I am working on problems from the textbook Statistical Inference (2nd Edition) by George Casella and Roger L. Berger.
I am running into difficulty with Exercise 6 of Chapter 4, which reads:
Person A and Person B agree to meet at a certain place between 1PM and 2PM. Suppose they arrive at the meeting place independently and randomly during the hour. Find the distribution of the length of time that Person A waits for Person B. If Person B arrives before Person A, define Person A's waiting time as 0.
I have found the solution to this problem, but I do not quite understand it. The solution reads:
Solution. Let $A$ and $B$ be random variables representing the time at which Person A and Person B arrives, respectively.

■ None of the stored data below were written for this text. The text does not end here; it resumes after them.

(** * Lists *)

Lemma last_split {A} (l : list A) x : last l = Some x → l = take (length l - 1) l ++ [x].
Proof.
  intros (k&->)%last_Some. rewrite length_app. simpl.
  replace (length k + 1 - 1)%nat with (length k) by lia. by rewrite take_app_length.
Qed.

Lemma swap_remove_perm {A} (l : list A) i x : l !! i = Some x → l ≡ₚ x :: swap_remove l i.
Proof.
  intros Hi. unfold swap_remove. destruct (last l) as [y|] eqn:Hl.
  2:{ apply last_None in Hl. by subst l. }
  apply last_Some in Hl as (k&->). rewrite length_app. simpl.
  replace (length k + 1 - 1)%nat with (length k) by lia.
  apply lookup_lt_Some in Hi as Hlt. rewrite length_app in Hlt. simpl in Hlt.
  destruct (decide (i = length k)) as [->|Hne].
  - rewrite list_lookup_middle in Hi by done. injection Hi as ->.
    rewrite insert_app_r_alt, Nat.sub_diag, take_app_length by lia.
    by rewrite (Permutation_app_comm k [x]).
  - rewrite lookup_app_l in Hi by lia. rewrite insert_app_l by lia.
    rewrite take_app_length' by (by rewrite length_insert).
    rewrite (Permutation_app_comm k [y]). simpl.
    rewrite <- (take_drop_middle k i x Hi) at 1. rewrite insert_take_drop by lia.
    rewrite <- !Permutation_middle. apply Permutation_swap.
Qed.

(** Looking an entry up by its identifier, when identifiers are distinct. *)
Lemma find_by_key {A} (f : A → nat) (l : list A) x n :
  NoDup (f <$> l) → x ∈ l → f x = n →
  ∃ i, list_find (λ y, f y = n) l = Some (i, x).
Proof.
  intros Hnd Hx Hf. destruct (list_find (λ y, f y = n) l) as [[i y]|] eqn:Hl.
  - apply list_find_Some in Hl as (Hi&Hy&_). apply list_elem_of_lookup in Hx as [j Hj].
    assert (i = j) as <-; [|exists i; by simplify_eq].
    apply (NoDup_lookup (f <$> l) i j n Hnd); rewrite list_lookup_fmap; [rewrite Hi|rewrite Hj];
      simpl; congruence.
  - apply list_find_None in Hl. rewrite Forall_forall in Hl. by apply Hl in Hx.
Qed.

Lemma list_filter_full {A} (P : A → Prop) `{!∀ x, Decision (P x)} l : Forall P l → filter P l = l.
Proof. induction 1; [done|]. rewrite filter_cons_True by done. by f_equal. Qed.

Lemma filter_out_key {A} (f : A → nat) (l : list A) x :
  NoDup (f <$> l) → x ∈ l → l ≡ₚ x :: filter (λ y, f y ≠ f x) l.
Proof.
  induction l as [|y l IH]; simpl; intros Hnd Hx; [by apply not_elem_of_nil in Hx|].
  apply NoDup_cons in Hnd as [Hy Hnd]. apply elem_of_cons in Hx as [->|Hx].
  - rewrite filter_cons_False by naive_solver. rewrite list_filter_full; [done|].
    apply Forall_forall. intros z Hz E. apply Hy. rewrite <- E. by apply list_elem_of_fmap_2.
  - rewrite filter_cons_True.
    + rewrite Permutation_swap. by rewrite <- IH.
    + intros E. apply Hy. rewrite E. by apply list_elem_of_fmap_2.
Qed.

(** * The invariant *)

Section race.
Context (attempts : list Attempt) (config : PathManagerConfig) (t0 : Z) (supply : nat).

Notation kinds l := (at_kind <$> l).
(** The deadline of a direct attempt. *)
Definition direct_limit : Z := Z.min (t0 + direct_timeout config) (t0 + attempt_timeout config).

(** What holds of a race whose attempts [started] have been spawned. *)
Record race_ok (started : list Attempt) (s : Race) : Prop := {
  ok_running : running s ≡ₚ tk_entry <$> tasks s;
  ok_ids : NoDup (ra_id <$> running s);
  ok_entry : ∀ r, r ∈ running s →
    (ra_id r < next_id s)%nat ∧ ra_task_id r = (supply + ra_id r)%nat
    ∧ ra_cancellation r = (supply + ra_id r)%nat;
  ok_next : next_id s = length started;
  ok_supply : next_token s = (supply + next_id s)%nat;
  ok_started : started_kinds (emitted s) = kinds started;
  ok_failed : kinds started ≡ₚ failed_kinds (emitted s) ++ (ra_kind <$> running s);
  ok_attempt : ∀ t, t ∈ tasks s →
    started !! ra_id (tk_entry t) = Some (tk_attempt t)
    ∧ ra_kind (tk_entry t) = at_kind (tk_attempt t);
  ok_tokens : ∀ k, k ∈ race_cancelled s ↔
    (supply ≤ k < next_token s)%nat ∧ k ∉ ra_cancellation <$> running s;
}.

(** The race between two polls of its [select!]. *)
Record race_waiting (s : Race) : Prop := {
  wt_ok : race_ok (direct_attempts attempts
                   ++ if relay_started s then relay_attempts attempts else []) s;
  wt_group : relay_group s = relay_attempts attempts;
  wt_start : relay_start s = relay_due attempts config t0;
  wt_limit : attempt_limit s = attempt_timeout config;
  wt_direct : direct_active s = count_direct (running s);
  wt_relay : relay_active s = count_relay (running s);
  wt_before : relay_started s = false → relay_active s = 0%nat;
  wt_deadline : ∀ t, t ∈ tasks s → ra_kind (tk_entry t) ≠ PathRelay → tk_deadline t = direct_limit;
}.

By the problem statement, random variables $A$ and $B$ both follow a uniform distribution on the interval $(1,2)$. Note that the interval is open because it is stated that the two people arrive at the destination specifically between 1PM and 2PM. Hence, we may define the joint PDF of $A$ and $B$ as a uniform distribution over the open square formed by $(1,2) \times (1,2)$, which is to say $f_{AB}(a,b) = 1$ for $(a,b) \in (1,2) \times (1,2)$.
Now, let $X$ be a random variable representing the amount of time Person A waits for Person B if Person A arrives before Person B, defining $X$ to be $0$ if Person B arrives before Person A, which is to say $X = B - A$ if $A < B$ and $X = 0$ if $A \geq B$. If Person B arrives before Person A then $B - A < 0$ and so we may define $F_X(x) = P(X \leq x) = 0$ for $x = B-A < 0$. If $A = B$, which is to say they show up at the same time, then we have $x \leq 0$ and we may write $$ F_X(x) = P(X < x) = P(A = B) = \int_1^2 \int_1^a (1) \text{d}b \text{d}a = \frac{1}{2} $$ If $A < B$ and $B-A < 1$, then we have $0 < x < 1$. The probability that $B - A > x$ for $0 < x < 1$ is given by $$ P(B-A > x) = \int_1^{2-x} \int_{a+x}^{2} (1) \text{d}b \text{d}a = \frac{1}{2} + x - \frac{1}{2}x^2 $$ and thus we have $$ F_X(x) = P(B-A \leq x) = 1 - P(B-A > x) = \frac{1}{2} - x + \frac{1}{2}x^2 $$ Finally, if $x \geq 1$ then $B-A > 1$, and thus $F_X(x) = P(X < x) = 1$ for $x \geq 1$. Thus, the CDF of $X$ is given by $$ F_X(x) = \begin{cases} 0 & \text{ for } x < 0 \\ \frac{1}{2} & \text{ for } x = 0 \\ \frac{1}{2} + x - \frac{1}{2}x^2 & \text{ for } 0 \leq x < 1 \\ 1 & \text{ for } x \geq 1 \\ \end{cases}$$ QED.
Now, I understand this solution except for what is the arguably the most important part: finding $F_X(x) = P(X \leq x)$ for $x \in (0,1)$. Can someone explain the construction of this integral, and if there is any particular reasoning behind calculating $1 - P(X > x)$ as opposed to $P(X \leq x)$ directly? I have been staring at this for the better part of two days and still cannot seem to construct it myself, any and all help would be greatly appreciated.
This question is very easy if you think of it geometrically. Take a uniform distribution over the unit square, with lower left corner at (0,0) and upper right corner at (1,1). Now pick a random point in the square, and let the x-value represent the arrival time of A and the y-value represent the arrival time of B.
The probability that A waits more than x hours (with x between 0 and 1) is then just the area of the triangle on the lower right, with corners at (x,0), (1,1-x) and (1,0).
The area of this triangle is $\frac{1}{2}(1-x)^2$. The double integral is just a fancy way of finding this area. Finding $P(X>x)$ is just more convenient because finding the area of the triangle is easier than finding the rest of the square.